Kali Mason '12

There were ropes of pearls, a tortoise shell fan adorned with a family crest etched in sterling silver, and a canary diamond as big as a robin’s egg. But Kali Mason ’12 loved the platinum dogwood blossom earrings most of all.

“They were inlaid with sapphires,” said Mason, who spent the summer of 2013 cataloguing the jewelry for private collectors in Boston. “They were made for a woman who loved dogwood trees.”

Handling the jewelry collection, learning about its provenance—even discovering its connection to Italian royalty—was a dream job for Mason, who now works at the Mississippi Museum of Art. But that dream of working with priceless artifacts, one she had nurtured since she was a teenager, nearly slipped through her fingers weeks before she began her junior year at the University of Bridgeport (UB).

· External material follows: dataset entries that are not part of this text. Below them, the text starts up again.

(** The condition of a type is present with a status of a given kind: the
    first record of that type, the one the library's scans stop at, has it. *)
Definition present_with (conditions : list metav1.Condition) (conditionType : string)
    (P : metav1.ConditionStatus → Prop) : Prop :=
  ∃ before c after,
    conditions = before ++ c :: after ∧
    (∀ y, y ∈ before → metav1.Type_ y ≠ conditionType) ∧
    metav1.Type_ c = conditionType ∧ P (metav1.Status c).

(** The conditions contain a record of a type with a status of a given kind. *)
Definition contains_with (conditions : list metav1.Condition) (conditionType : string)
    (P : metav1.ConditionStatus → Prop) : Prop :=
  ∃ c, c ∈ conditions ∧ metav1.Type_ c = conditionType ∧ P (metav1.Status c).

(** Concrete values for the examples. *)
Definition clock0 : Clock := mkClock (λ n, 100 + Z.of_nat n)%Z 0.

Definition snapshot0 : ApplicationSnapshot :=
  mkApplicationSnapshot
    (metav1.mkTypeMeta "ApplicationSnapshot" "appstudio.redhat.com/v1alpha1")
    (metav1.mkObjectMeta "snapshot" "default")
    (mkApplicationSnapshotSpec "app" "" "" ""
       [mkApplicationSnapshotComponent "web" "quay.io/app/web:1"] (mkSnapshotArtifacts None))
    (mkApplicationSnapshotStatus None None [] "").

(** A snapshot that failed before it ever ran: what [MarkFailed "Error" "x"]
    makes of [snapshot0] on [clock0]. *)
Definition snapshot_failed : ApplicationSnapshot :=
  mkApplicationSnapshot (TypeMeta snapshot0) (ObjectMeta snapshot0) (Spec snapshot0)
    (mkApplicationSnapshotStatus None (Some 100%Z)
       [metav1.mkCondition "Succeeded" metav1.ConditionFalse 101 "Error" "x"] "").

(** The clock after the two readings [MarkFailed] took. *)
Definition clock2 : Clock := mkClock (wall clock0) 2.

(** A snapshot that ran and then succeeded. *)
Definition snapshot_succeeded : ApplicationSnapshot :=
  mkApplicationSnapshot (TypeMeta snapshot0) (ObjectMeta snapshot0) (Spec snapshot0)
    (mkApplicationSnapshotStatus (Some 100%Z) (Some 102%Z)
       [metav1.mkCondition "Succeeded" metav1.ConditionTrue 103 "Succeeded" ""] "").

(** Conditions that break the data model's invariant: two records of type
    Succeeded. *)
Definition snapshot_two_records : ApplicationSnapshot :=
  set_Conditions
    [metav1.mkCondition "Succeeded" metav1.ConditionUnknown 1 "TestsRunning" "";
     metav1.mkCondition "Succeeded" metav1.ConditionTrue 2 "Succeeded" ""]
    snapshot0.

At the time, Mason was a literature and civilization major with a nearly perfect 3.8 grade point average. Her grades were buoyed by hard work and inspired by frequent trips to New York, where she frequently wandered through the galleries at the Metropolitan Museum of Art, gaping at its “humongous” collection of antiquities.

One day, Mason hoped, she would work in a museum, too.

But in July 2010, her father lost his job as a logistics director. College, the future, plans to work for a museum—everything suddenly began to spin out of reach. Desperate, Mason called the University’s Financial Aid Office, and was urged to apply for a Eunice and David Bigelow Scholarship. In the past seven years, Bigelow Scholarships have been awarded to 26 UB undergraduate students from the Bridgeport area who have superlative grades and demonstrated financial need. Mason qualified, too, and two weeks before classes started, she got the help she needed.

She could return to school.

The Bigelow didn’t just make it possible to start her junior year. “It added to my motivation,” Mason said. “My UB professors were also part of my motivation, especially Professor [Thomas] Juliusburger. He oversaw my honors thesis and approved my topic of the history of museums.”

When she proposed studying abroad at the Hellenistic Institute for the Study of Art in Paros, Greece, UB faculty “found a way to make it happen,” adds Mason, who spent a semester in Greece, taking classes in art history and philosophy. She also interned at the Museum of the City of New York. And when she applied to graduate school in Florence, Italy, Juliusburger and other UB faculty provided glowing references.

She never forgot that things could have turned out very differently. “The Bigelow made all the difference; I’m not sure what I would have done if it hadn’t been for that,” Mason said when she graduated with honors in May 2012. “It helped me to finish college.”

Now five years and a second degree behind her (a master’s degree in museum studies), Mason no longer speaks about the future. It’s arrived, more dazzling than she could have ever imagined. Soon after cataloging the jewelry collection in Boston, she began flying to in Texas, working for a company that specialized in cataloging private collections brimming with museum-worthy pieces, such as portraits by American artists Gilbert Stuart and Norman Rockwell.

Supporting students, then hearing about their success, is “so heartwarming,” said Cindi Bigelow.

“My family is very committed to helping young students who are driven to make a difference in this world, [and] Kali is exactly the kind of person we want to support. Seeing her succeed is our greatest joy in putting in place our scholarship program.” – Cindi Bigelow

This year, art propelled Mason once again, to Jackson, Mississippi. It’s far from Pittsburgh, where her family relocated after he father got a “great job” for a metal manufacturer, she says.

But she’s thrilled. As the newly hired registrar at the Mississippi Museum of Art, Mason is responsible for ensuring that artwork on loan from 72 museums across the U.S. makes it safely to Jackson. The art, to be on view in an exhibit celebrating Mississippi’s bicentennial, is an improbable collection: paintings by Basquiat, Audubon, and Warhol; black-and-white photos by Henri Cartier-Bresson, rare maps, and fashion by Patrick Kelly.

“But they all have a connection to Mississippi,” Mason said. “It’s great to see it all coming together. It’s what I do.”